[東京 22日 ロイター] – 岸田文雄首相は22日、東京電力福島第1原発の処理水を24日から海洋放出すると表明した。海外の一部にみられる海産物の輸入規制の動きに対して早期撤廃を求めていくとともに、国内消費の拡大や新たな輸出先の開拓に対策を講じると述べた。
政府は同日午前に関係閣僚会議を開き、現時点で準備できる万全の安全確保、風評対策、生業継続支援策を講じることを確認。東電に対して原子力規制委員会の認可を受けた計画に基づき、速やかに海洋放出に向けた準備を進めるよう求めた。
岸田首相は具体的な放出時期について「気象・海象条件に支障がなければ8月24日を見込む」と語った。同閣議後に会見した西村明宏環境相は「現状は台風などが近づいている状況ではないため、(24日に)速やかに実施できる」との見通しを示した。
岸田首相は、処理水の海洋放出に関する日本やIAEA(国際原子力機関)の科学的根拠に基づいた取り組みに対し、「幅広い地域の国々から理解・支持の表明が行われ、国際社会の正確な理解が確実に広がりつつある」と指摘。国内の漁業関係者の風評被害に対しても責任をもって対応していくと強調した。

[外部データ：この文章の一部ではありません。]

Lemma column_NoDup d c : NoDup (column d c).*1.
Proof.
  unfold column. pose proof (NoDup_fst_map_to_list (mk_plain d)) as Hnd.
  induction (map_to_list (mk_plain d)) as [|[[c' k] v] l IH]; cbn in *; [constructor|].
  apply NoDup_cons in Hnd as [Hn Hnd]. case_decide; [|auto]. subst. cbn. constructor; [|auto].
  intros Hin. apply Hn. apply list_elem_of_fmap in Hin as ([k' v'] & Hk & Hin). cbn in Hk. subst k'.
  apply list_elem_of_omap in Hin as ([[c' k'] w] & Hin & Heq). case_decide; simplify_eq.
  apply list_elem_of_fmap. by exists ((c, k), v').
Qed.

(** Versions of a key, greatest last. *)
Definition version_list (d : MemKv) (c : StorageTypeColumn) (k : bytes) : list (Z * bytes) :=
  omap (fun '((c', k', ts), v) => if decide (c' = c /\ k' = k) then Some (ts, v) else None)
    (map_to_list (mk_ts d)).

Lemma version_elem d c k ts v : (ts, v) ∈ version_list d c k <-> mk_ts d !! (c, k, ts) = Some v.
Proof.
  unfold version_list. rewrite list_elem_of_omap. split.
  - intros ([[[c' k'] ts'] v'] & Hin & Heq). case_decide as Hc; [|done]. destruct Hc. simplify_eq.
    by apply elem_of_map_to_list.
  - intros Hk. exists ((c, k, ts), v). split; [by apply elem_of_map_to_list|]. by rewrite decide_True.
Qed.

Definition better (n : u64) (best : option (Z * bytes)) (e : Z * bytes) : option (Z * bytes) :=
  if decide (0 <= e.1 <= u64_max /\ e.1 <= n /\ default (-1) (fst <$> best) < e.1)
  then Some e else best.

Definition best_version (n : u64) (l : list (Z * bytes)) : option (Z * bytes) :=
  fold_left (better n) l None.

Lemma best_version_ok n l best :
  (match best with Some e => is_u64 e.1 /\ e.1 <= n | None => True end) ->
  match fold_left (better n) l best with
  | Some e => (e ∈ l \/ best = Some e) /\ is_u64 e.1 /\ e.1 <= n /\
      (forall e', e' ∈ l -> is_u64 e'.1 -> e'.1 <= n -> e'.1 <= e.1) /\
      (match best with Some b => b.1 <= e.1 | None => True end)
  | None => best = None /\ forall e', e' ∈ l -> is_u64 e'.1 -> ~ e'.1 <= n
  end.
Proof.
  revert best. induction l as [|e l IH]; intros best Hb; cbn [fold_left].
  - destruct best as [b|]; [destruct Hb|]; split_and!; auto; try lia; intros ? Hin; by apply elem_of_nil in Hin.
  - assert (Hb' : match better n best e with Some e => is_u64 e.1 /\ e.1 <= n | None => True end).
    { unfold better. case_decide as Hd; [|done]. destruct Hd as (? & ? & _). done. }
    specialize (IH _ Hb'). destruct (fold_left (better n) l (better n best e)) as [r|].
    + destruct IH as (Hin & Hu & Hle & Hmax & Hge). unfold better in Hin, Hge.
      case_decide as Hd; cbn in *.
      * split_and!; try done.
        -- destruct Hin as [?|[= <-]]; left; [by right | by left].
        -- intros e' [->|He']%elem_of_cons; [done|eauto].
        -- destruct best; cbn in *; [lia|done].
      * split_and!; try done.
        -- destruct Hin as [?|Hin]; [left; by right | by right].
        -- intros e' [->|He']%elem_of_cons Hu' Hle'; [|eauto].
           pose proof Hu' as [? ?].
           destruct best as [b|]; cbn in Hd; [|exfalso; apply Hd; split_and!; done || lia].
           destruct (decide (b.1 < e.1)); [exfalso; apply Hd; by split_and!|lia].
    + destruct IH as [IH Hno]. unfold better in IH. case_decide as Hd; [done|]. subst best.
      split; [done|]. intros e' [->|He']%elem_of_cons Hu' Hle'; [|by eapply Hno].
      pose proof Hu' as [? ?]. apply Hd. cbn. split_and!; done || lia.
Qed.

Lemma best_version_latest d c k n :
  latest_le (fun ts => mk_ts d !! (c, k, ts)) n (best_version n (version_list d c k)).
Proof.
  pose proof (best_version_ok n (version_list d c k) None I) as Hb. unfold best_version.
  destruct (fold_left _ _ _) as [[b v]|]; cbn in *.
  - destruct Hb as ([Hin|?] & Hu & Hle & Hmax & _); [|done]. split_and!; try done.
    + by apply version_elem.
    + intros b' Hb' Hr. destruct (mk_ts d !! (c, k, b')) as [w|] eqn:Hw; [|done].
      apply version_elem in Hw. specialize (Hmax _ Hw Hb' ltac:(cbn; lia)). cbn in Hmax. lia.
  - destruct Hb as [_ Hno]. intros b' Hb' Hle. destruct (mk_ts d !! (c, k, b')) as [w|] eqn:Hw; [|done].
    apply version_elem in Hw. by destruct (Hno _ Hw Hb' Hle).
Qed.

(** Each key of a timestamped column once, with the version for [n]. *)
Definition ts_keys (d : MemKv) (c : StorageTypeColumn) : gset bytes :=
  list_to_set (omap (fun '((c', k, _), _) => if decide (c' = c) then Some k else None)
    (map_to_list (mk_ts d))).

Definition scan_list (d : MemKv) (c : StorageTypeColumn) (n : u64) : list (bytes * bytes) :=
  omap (fun k => match best_version n (version_list d c k) with Some (_, v) => Some (k, v) | None => None end)
    (elements (ts_keys d c)).

Lemma scan_list_elem d c n k v :
  (k, v) ∈ scan_list d c n <-> exists b, best_version n (version_list d c k) = Some (b, v).
Proof.
  unfold scan_list. rewrite list_elem_of_omap. split.
  - intros (k' & _ & Heq). destruct (best_version _ _) as [[b w]|] eqn:Hb; simplify_eq. eauto.
  - intros (b & Hb). exists k. rewrite Hb. split; [|done]. apply elem_of_elements.
    unfold ts_keys. apply elem_of_list_to_set, list_elem_of_omap.
    pose proof (best_version_latest d c k n) as Hl. rewrite Hb in Hl. destruct Hl as (_ & _ & Hv & _).
    exists ((c, k, b), v). split; [by apply elem_of_map_to_list|]. by rewrite decide_True.
Qed.

Lemma scan_list_NoDup d c n : NoDup (scan_list d c n).*1.
Proof.
  unfold scan_list. pose proof (NoDup_elements (ts_keys d c)) as Hnd.
  induction (elements (ts_keys d c)) as [|k l IH]; cbn; [constructor|].
  apply NoDup_cons in Hnd as [Hn Hnd]. destruct (best_version _ _) as [[b v]|]; [|auto].
  cbn. constructor; [|auto]. intros Hin. apply Hn.
  apply list_elem_of_fmap in Hin as ([k' v'] & Hk & Hin). cbn in Hk. subst k'.
  apply list_elem_of_omap in Hin as (k' & Hin & Heq).
  destruct (best_version _ _) as [[b' w]|]; by simplify_eq.
Qed.

(** ** The operations *)

Definition mem_apply (d : MemKv) (op : WriteOp) : MemKv :=
  match op with
  | OpPut c k v => mkMemKv (<[(c, k) := v]> (mk_plain d)) (mk_ts d)
  | OpPutTs c k ts v => mkMemKv (mk_plain d) (<[(c, k, ts) := v]> (mk_ts d))
  | OpDelete c k => mkMemKv (delete (c, k) (mk_plain d)) (mk_ts d)
  | OpDeleteRange c lo hi =>
      mkMemKv (filter (fun '((c', k), _) => ~ (c = c' /\ (lo ≤ k)%bytes /\ (k < hi)%bytes)) (mk_plain d))
        (mk_ts d)
  end.

Definition below (hi : option bytes) (k : bytes) : Prop :=
  match hi with Some h => (k < h)%bytes | None => True end.

#[export] Instance below_dec hi k : Decision (below hi k).
Proof. destruct hi; cbn; apply _. Defined.

Section instance.
Context {E : Type}.

#[export] Instance mem_rocksdb : RocksDB MemKv E := {|
  db_get d c k := Ok (mk_plain d !! (c, k));
  db_seek d c t := Ok (first_where (fun k => (t ≤ k)%bytes) (column d c));
  db_seek_for_prev d c t := Ok (last_where (fun k => (k ≤ t)%bytes) (column d c));
  db_prev d c t := Ok (last_where (fun k => (k < t)%bytes) (column d c));
  db_seek_total d c t := Ok (first_where (fun k => (t ≤ k)%bytes) (column d c));
  db_iter d c := Ok (sorted (column d c));
  db_get_ts d c k n := Ok (best_version n (version_list d c k));
  db_scan_ts d c n lo hi :=
    Ok (sorted (filter (fun e => (lo ≤ e.1)%bytes /\ below hi e.1) (scan_list d c n)));
  db_write d ops := (Ok tt, fold_left mem_apply ops d);
|}.

#[export] Instance mem_rocksdb_spec : RocksDBSpec MemKv := {|
  kv_ok _ := True;
  kv_contents d c k := mk_plain d !! (c, k);
  kv_versions d c k n := mk_ts d !! (c, k, n);
|}.

Lemma mem_write_contents ops d c k :
  mk_plain (fold_left mem_apply ops d) !! (c, k) = fold_left (op_contents c k) ops (mk_plain d !! (c, k)).
Proof.
  revert d. induction ops as [|op ops IH]; intros d; cbn [fold_left]; [done|]. rewrite IH. f_equal.
  destruct op as [c' k' v|c' k' ts v|c' k'|c' lo hi]; cbn.
  - rewrite lookup_insert. repeat case_decide; naive_solver.
  - done.
  - rewrite lookup_delete. repeat case_decide; naive_solver.
  - case_decide as Hd; [apply map_lookup_filter_None; right; naive_solver|].
    destruct (mk_plain d !! (c, k)) eqn:Hk; [by apply map_lookup_filter_Some|].
    apply map_lookup_filter_None. by left.
Qed.

Lemma mem_write_versions ops d c k n :
  mk_ts (fold_left mem_apply ops d) !! (c, k, n) = fold_left (op_versions c k n) ops (mk_ts d !! (c, k, n)).
Proof.
  revert d. induction ops as [|op ops IH]; intros d; cbn [fold_left]; [done|]. rewrite IH. f_equal.
  destruct op as [c' k' v|c' k' ts v|c' k'|c' lo hi]; cbn; try done.
  rewrite lookup_insert. repeat case_decide; naive_solver.
Qed.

西村環境相は海洋放出に反対を表明している中国など一部の国や地域については、科学的根拠に基づいて反論すると強調した。
中国とロシアは処理水の海洋放出を巡り、日本に質問書を共同提出。日本に周辺国の懸念に対処する誠実さがあるのなら放出計画を直ちに停止し、安全な放出方法について討議すべきだとした。これに対して日本政府は18日付の文書で反論、従来の立場を主張している。

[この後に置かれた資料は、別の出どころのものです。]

(* ===== verification/StateCache.v ===== *)
(** * The archive's cross-request state cache
    (crates/leafage-evm-storage/src/db_impl/rocksdb_impl/archive/state_cache.rs)

    Per key, the cache keeps block spans over which the key holds one value.
    [Span], [Entry], [Table] and [StateCache] are the source's types; a table
    is a [QuickCache] from the key's bytes to its entry. *)

From stdpp Require Import prelude gmap list.
From S2P Require Import Prelude Types QuickCache.

#[local] Open Scope Z_scope.

Definition MAX_SPANS : nat := 4.
Definition VOLATILE_SPAN : u64 := 64.
Definition ENTRY_OVERHEAD : Z := 105.
(** [Entry::newest] of a key not to probe again. *)
Definition VOLATILE : u64 := u64_max.

Record CachedAccount := mkCachedAccount {
  ca_balance : U256;
  ca_nonce : u64;
  ca_code_hash : H256;
}.

#[export] Instance CachedAccount_eq_dec : EqDecision CachedAccount.
Proof. solve_decision. Defined.

(** [CachedAccount::with_address] and [From<&NewAccount>]. *)
Definition with_address (a : CachedAccount) (address : H256) : NewAccount :=
  mkNewAccount address (ca_balance a) (ca_nonce a) (ca_code_hash a).

Definition cached_of_new (a : NewAccount) : CachedAccount :=
  mkCachedAccount (na_balance a) (na_nonce a) (na_code_hash a).

Section spans.
Context {V : Type}.

Record Span := mkSpan {
  sp_lo : u64;
  sp_hi : u64;
  sp_found : bool;
  sp_value : V;
}.

Definition set_hi (s : Span) (hi : u64) : Span := mkSpan (sp_lo s) hi (sp_found s) (sp_value s).

Definition covers (s : Span) (block : u64) : bool :=
  bool_decide (sp_lo s <= block) && bool_decide (block <= sp_hi s).

Definition same_version (s other : Span) : bool :=
  bool_decide (sp_found s = sp_found other) && bool_decide (sp_lo s = sp_lo other).

Record Entry := mkEntry {
  en_newest : u64;
  en_spans : list Span;
}.

Definition knows_newer_than (e : Entry) (read : Span) : bool :=
  if sp_found read then bool_decide (sp_lo read < en_newest e) else bool_decide (0 < en_newest e).

Inductive Probe := PYes | PNo | PAtHead | PCapped.

Record ReadView := mkReadView { rv_head : u64 }.

Inductive Lookup :=
| Hit (s : Span)
| Miss (e : option Entry).

(** [iter().find(p)]: the first element that satisfies [p]. *)
Fixpoint find_first {A} (p : A -> bool) (l : list A) : option A :=
  match l with
  | [] => None
  | x :: l' => if p x then Some x else find_first p l'
  end.

(** Change the first element that satisfies [p]. *)
Fixpoint update_first {A} (p : A -> bool) (f : A -> A) (l : list A) : list A :=
  match l with
  | [] => []
  | x :: l' => if p x then f x :: l' else x :: update_first p f l'
  end.

(** [enumerate().min_by_key(|(_, s)| s.hi)]: the first index of the least [hi]. *)
Fixpoint oldest_span (l : list Span) (i : nat) (best : nat * u64) : nat :=
  match l with
  | [] => fst best
  | s :: l' => oldest_span l' (S i) (if decide (sp_hi s < snd best) then (i, sp_hi s) else best)
  end.

(** [Vec::swap_remove]: the last element takes the place of the removed one. *)
Definition swap_remove {A} (l : list A) (i : nat) : list A :=
  match last l with
  | Some x => let l' := take (pred (length l)) l in if decide (i = pred (length l)) then l' else <[i := x]> l'
  | None => l
  end.

Definition merge (prev : option Entry) (span : Span) (short : bool) (newest : u64) : Entry :=
  let kept := match prev with Some e => en_spans e | None => [] end in
  let spans :=
    match find_first (fun s => same_version s span) kept with
    | Some _ => update_first (fun s => same_version s span)
        (fun s => set_hi s (Z.max (sp_hi s) (sp_hi span))) kept
    | None =>
        let kept :=
          if decide (length kept = MAX_SPANS) then
            match kept with
            | s :: rest => swap_remove kept (oldest_span rest 1 (0%nat, sp_hi s))
            | [] => kept
            end
          else kept in
        kept ++ [span]
    end in
  mkEntry (if short then VOLATILE else Z.max (match prev with Some e => en_newest e | None => 0 end) newest)
    spans.

(** [StateCache::probe]. *)
Definition probe (prev : option Entry) (view : ReadView) (block : u64) (read : Span) : Probe :=
  match prev with
  | Some e =>
      if decide (en_newest e = VOLATILE) then PNo
      else if decide (rv_head view <= block) then PAtHead
      else if knows_newer_than e read then PCapped
      else PYes
  | None => PNo
  end.
End spans.

Arguments Span V : clear implicits.
Arguments Entry V : clear implicits.
Arguments Lookup V : clear implicits.

(** [entry_weight], for keys of [n] bytes and spans of [span_size] bytes. *)
Definition entry_weight (n span_size spans : Z) : Z := n + ENTRY_OVERHEAD + spans * span_size.

Section table.
Context {C : Type -> Type -> Type} `{QuickCache C}.

Section ops.
Context {V : Type}.

Definition Table : Type := C bytes (Entry V).

(** [Table::new]: room for single-span entries. *)
Definition new_table (n span_size capacity_bytes : Z) : Table :=
  qc_with bytes (Entry V) (Z.to_nat (capacity_bytes / entry_weight n span_size 1)).

Definition lookup (t : Table) (key : bytes) (block : u64) : Lookup V :=
  let entry := qc_get t key in
  match match entry with Some e => find_first (fun s => covers s block) (en_spans e) | None => None end with
  | Some span => Hit span
  | None => Miss entry
  end.

(** [Table::fold]: merging and putting the entry back happen under the shard
    lock, so they are one step. *)
Definition fold (t : Table) (key : bytes) (span : Span V) (short : bool) (newest : u64) : Table :=
  qc_insert t key (merge (qc_get t key) span short newest).

Definition record (t : Table) (key : bytes) (span : Span V) (next_version_found : bool) : Table :=
  let short := next_version_found && bool_decide (sp_hi span + 1 - sp_lo span < VOLATILE_SPAN) in
  fold t key span short 0.

Definition record_udt (t : Table) (key : bytes) (span : Span V) (newer : option u64) : Table :=
  let short := match newer with Some n => bool_decide (n - sp_lo span < VOLATILE_SPAN) | None => false end in
  let read := if sp_found span then sp_lo span else 0 in
  fold t key span short (Z.max (default 0 newer) read).
End ops.

Record StateCache := mkStateCache {
  sc_accounts : C bytes (Entry (option CachedAccount));
  sc_storage : C bytes (Entry U256);
  sc_head : u64;
}.

Definition new_state_cache (account_span storage_span capacity_bytes : Z) : StateCache :=
  let account_bytes := capacity_bytes / 4 in
  mkStateCache (new_table 32 account_span account_bytes)
    (new_table 64 storage_span (capacity_bytes - account_bytes)) 0.

Definition advance_head (c : StateCache) (block : u64) : StateCache :=
  mkStateCache (sc_accounts c) (sc_storage c) (Z.max (sc_head c) block).

(** [StateCache::view]. *)
Definition cache_view (c : StateCache) (block : u64) : option ReadView :=
  if decide (block <= sc_head c) then Some (mkReadView (sc_head c)) else None.

Definition set_sc_accounts (c : StateCache) t := mkStateCache t (sc_storage c) (sc_head c).
Definition set_sc_storage (c : StateCache) t := mkStateCache (sc_accounts c) t (sc_head c).
End table.

Arguments StateCache C : clear implicits.
Arguments Table C V : clear implicits.

(** ** Spans that tell the truth *)

Section facts.
Context {V : Type}.

(** [read n] is the version a read at block [n] finds, if any, and its value. *)
Implicit Types (read : u64 -> option u64 * V) (s : Span V).

(** A span is right up to [head]: at every block it covers, a read finds its
    version and value. *)
Definition span_ok read (head : u64) s : Prop :=
  is_u64 (sp_lo s) /\ sp_lo s <= sp_hi s <= head /\
  forall n, is_u64 n -> sp_lo s <= n <= sp_hi s ->
    read n = (if sp_found s then Some (sp_lo s) else None, sp_value s).

Definition entry_ok read (head : u64) (e : Entry V) : Prop :=
  (length (en_spans e) <= MAX_SPANS)%nat /\ Forall (span_ok read head) (en_spans e).

Lemma span_ok_mono read head head' s : head <= head' -> span_ok read head s -> span_ok read head' s.
Proof. intros Hle (Hl & Hh & Hr). split_and!; done || lia. Qed.

(** Reads at or below the head decide a span. *)
Lemma span_ok_ext read read' head s :
  (forall n, is_u64 n -> n <= head -> read n = read' n) -> span_ok read head s -> span_ok read' head s.
Proof.
  intros Heq (Hl & Hh & Hr). split; [done|]. split; [done|].
  intros n Hn Hc. rewrite <- Heq by (done || lia). auto.
Qed.

Lemma find_first_in {A} (p : A -> bool) l x : find_first p l = Some x -> x ∈ l /\ p x = true.
Proof.
  induction l as [|y l IH]; cbn; [done|]. destruct (p y) eqn:Hp; intros Hx.
  - simplify_eq. split; [left|done].
  - apply IH in Hx as [? ?]. split; [by right|done].
Qed.

Lemma find_first_None {A} (p : A -> bool) l : find_first p l = None -> forall x, x ∈ l -> p x = false.
Proof.
  induction l as [|y l IH]; cbn; [intros _ x Hx; by apply elem_of_nil in Hx|].
  destruct (p y) eqn:Hp; [done|]. intros Hn x [->|Hx]%elem_of_cons; [done|auto].
Qed.

Lemma update_first_Forall {A} (p : A -> bool) f (P : A -> Prop) l :
  Forall P l -> (forall x, x ∈ l -> p x = true -> P x -> P (f x)) -> Forall P (update_first p f l).
Proof.
  intros Hl Hf. induction Hl as [|x l Hx Hl IH]; cbn; [constructor|]. destruct (p x) eqn:Hp.
  - constructor; [|done]. apply Hf; [left|done..].
  - constructor; [done|]. apply IH. intros y Hy. apply Hf. by right.
Qed.

Lemma length_update_first {A} (p : A -> bool) f (l : list A) : length (update_first p f l) = length l.
Proof. induction l as [|x l IH]; cbn; [done|]. destruct (p x); cbn; congruence. Qed.

Lemma swap_remove_Forall {A} (P : A -> Prop) l i : Forall P l -> Forall P (swap_remove l i).
Proof.
  intros Hl. unfold swap_remove. destruct (last l) as [x|] eqn:Hlast; [|done].
  assert (P x) by (rewrite Forall_forall in Hl; apply Hl; by apply last_Some_elem_of).
  case_decide; [by apply Forall_take|]. apply Forall_insert; [by apply Forall_take|done].
Qed.

Lemma length_swap_remove {A} (l : list A) i : l <> [] -> length (swap_remove l i) = pred (length l).
Proof.
  intros Hl. unfold swap_remove. destruct (last l) eqn:Hlast; [|by apply last_None in Hlast].
  case_decide; rewrite ?length_insert, length_take; lia.
Qed.

(** Merging a right span into right entries keeps them right and bounded. *)
Lemma spans_merge_ok read head prev span short newest :
  match prev with Some e => entry_ok read head e | None => True end -> span_ok read head span ->
  entry_ok read head (merge prev span short newest).
Proof.
  intros Hprev Hs. unfold merge, entry_ok. cbn.
  set (kept := match prev with Some e => en_spans e | None => [] end).
  assert (Hkept : (length kept <= MAX_SPANS)%nat /\ Forall (span_ok read head) kept).
  { unfold kept. destruct prev; [done|]. split; [unfold MAX_SPANS; cbn; lia|constructor]. }
  destruct Hkept as [Hlen Hok]. clearbody kept. destruct (find_first _ kept) as [s0|] eqn:Hf.
  - split; [by rewrite length_update_first|]. apply update_first_Forall; [done|].
    intros s Hin Hsame (Hl & Hh & Hr). destruct Hs as (Hl' & Hh' & Hr'). unfold same_version in Hsame.
    apply andb_true_iff in Hsame as [Hfound%bool_decide_eq_true Hlo%bool_decide_eq_true].
    assert (sp_value s = sp_value span) as Hval.
    { assert (Hv := Hr (sp_lo s) Hl ltac:(lia)). rewrite Hr' in Hv by (done || lia). congruence. }
    split; [done|]. cbn. split; [lia|]. intros n Hn Hc.
    destruct (decide (n <= sp_hi s)); [apply Hr; done || lia|].
    rewrite Hr' by (done || lia). by rewrite Hfound, Hlo, Hval.
  - split.
    + rewrite length_app. cbn [length]. case_decide as Hfull; [|lia].
      destruct kept as [|s rest] eqn:Hk; [done|]. rewrite length_swap_remove by done. cbn in *. lia.
    + apply Forall_app. split; [|by constructor]. case_decide; [|done].
      destruct kept; [done|]. by apply swap_remove_Forall.
Qed.

(** The merged entry answers for the block just read. *)
Lemma merge_covers prev span short newest block :
  covers span block = true ->
  exists s, find_first (fun s => covers s block) (en_spans (merge prev span short newest)) = Some s.
Proof.
  intros Hc. destruct (find_first _ (en_spans _)) as [s|] eqn:Hf; [by eauto|].
  pose proof (find_first_None _ _ Hf) as Hall. clear Hf. exfalso. revert Hall. unfold merge. cbn.
  set (kept := match prev with Some e => en_spans e | None => [] end).
  destruct (find_first _ kept) as [s|] eqn:Hs.
  - intros Hall. apply find_first_in in Hs as [Hin Hsame].
    assert (exists s', s' ∈ update_first (fun s => same_version s span)
      (fun s => set_hi s (Z.max (sp_hi s) (sp_hi span))) kept /\ covers s' block = true) as (s' & Hs' & Hc').
    2: { by rewrite Hall in Hc'. }
    clear Hall. induction kept as [|x kept IH]; [by apply elem_of_nil in Hin|]. cbn.
    destruct (same_version x span) eqn:Hx.
    + exists (set_hi x (Z.max (sp_hi x) (sp_hi span))). split; [left|].
      unfold same_version, covers in *. cbn.
      apply andb_true_iff in Hx as [_ Hlo%bool_decide_eq_true].
      apply andb_true_iff in Hc as [H1%bool_decide_eq_true H2%bool_decide_eq_true].
      apply andb_true_iff. split; apply bool_decide_eq_true; lia.
    + apply elem_of_cons in Hin as [->|Hin]; [congruence|].
      destruct (IH Hin) as (s' & Hs' & Hc'). exists s'. split; [by right|done].
  - intros Hall. specialize (Hall span). rewrite Hc in Hall. discriminate Hall. apply elem_of_app. right. left.
Qed.
End facts.

(** ** Tables that tell the truth *)

Section table_facts.
Context {C : Type -> Type -> Type} `{QuickCacheOk C} {V : Type}.

(** [read_of key n]: what reading the key at block [n] finds. *)
Implicit Types (read_of : bytes -> u64 -> option u64 * V) (t : Table C V).

Definition table_ok read_of (head : u64) t : Prop :=
  forall key e, qc_get t key = Some e -> entry_ok (read_of key) head e.

Lemma table_ok_new read_of head n sz cap : table_ok read_of head (new_table n sz cap).
Proof. intros key e. unfold new_table. by rewrite qc_get_with. Qed.

(** Blocks above the head do not matter, so an append keeps a table right. *)
Lemma table_ok_append read_of read_of' head head' t :
  head <= head' ->
  (forall key n, is_u64 n -> n <= head -> read_of key n = read_of' key n) ->
  table_ok read_of head t -> table_ok read_of' head' t.
Proof.
  intros Hle Heq Ht key e He. destruct (Ht key e He) as [Hlen Hs]. split; [done|].
  eapply Forall_impl; [done|]. intros s Hs'. eapply span_ok_mono; [done|].
  eapply span_ok_ext; [|done]. auto.
Qed.

Lemma lookup_hit read_of head t key n s :
  table_ok read_of head t -> is_u64 n -> lookup t key n = Hit s ->
  read_of key n = (if sp_found s then Some (sp_lo s) else None, sp_value s).
Proof.
  intros Ht Hn. unfold lookup. destruct (qc_get t key) as [e|] eqn:He; [|done].
  destruct (find_first _ _) as [s'|] eqn:Hf; [|done]. intros [= ->].
  apply find_first_in in Hf as [Hin Hc]. destruct (Ht key e He) as [_ Hs].
  rewrite Forall_forall in Hs. destruct (Hs s Hin) as (_ & _ & Hr). apply Hr; [done|].
  unfold covers in Hc. apply andb_true_iff in Hc as [?%bool_decide_eq_true ?%bool_decide_eq_true]. lia.
Qed.

Lemma fold_table_ok read_of head t key span short newest :
  table_ok read_of head t -> span_ok (read_of key) head span ->
  table_ok read_of head (fold t key span short newest).
Proof.
  intros Ht Hs key' e Hg. unfold fold in Hg. destruct (decide (key' = key)) as [->|Hne].
  - apply qc_get_insert_eq in Hg. subst e. apply spans_merge_ok; [|done].
    destruct (qc_get t key) as [e|] eqn:He; [by apply Ht | done].
  - apply qc_get_insert_ne in Hg; [by apply Ht | done].
Qed.

(** Right after recording a span, its blocks hit unless the key was evicted. *)
Lemma fold_lookup t key span short newest n :
  covers span n = true ->
  (exists s, lookup (fold t key span short newest) key n = Hit s) \/
  lookup (fold t key span short newest) key n = Miss None.
Proof.
  intros Hc. unfold lookup. destruct (qc_get (fold t key span short newest) key) as [e|] eqn:Hg; [left|by right].
  unfold fold in Hg. apply qc_get_insert_eq in Hg. subst e.
  destruct (merge_covers (qc_get t key) span short newest n Hc) as [s ->]. eauto.
Qed.
End table_facts.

国内の漁業関係者との調整に関しては、岸田首相が21日夕、松野博一官房長官、西村康稔経済産業相とともに、全国漁業協同組合連合会(全漁連)の坂本雅信会長らと面会。処理水の処分について国が全責任をもって対応していくことを約束するなど、政府側の取り組みを改めて説明し理解を求めた。
処理水放出には国内の漁業関係者が反対し、坂本会長は、この日の面会でもその姿勢に「いささかも変わりはない」とした。一方、IAEAの報告書などを通じて科学的な安全性への理解も深まってきたと語り、政府が風評被害対策や安全性の担保に長く関与し続けることを強く求めた。
西村経産相は面会後に開いた会見で、漁業関係者から一定の理解を得たとの認識を示した。
東電は今後2日程度かけて、放射性物質のトリチウムが残る処理水を大量の海水で薄め、濃度を規制基準の40分の1以下に下げたうえで、最終的な安全性を確認する。東電に加えて日本原子力研究開発機構(JAEA)も確認を行い、処理水を海洋放出する。
放出後は、環境省が海水の調査結果を、早ければ4日程度で開示する。農林水産省でも処理水放出から数キロ離れた地点で捕れる魚を調査し、結果を公表する。政府は、今後漁業者とのフォローアップ体制も構築するとした。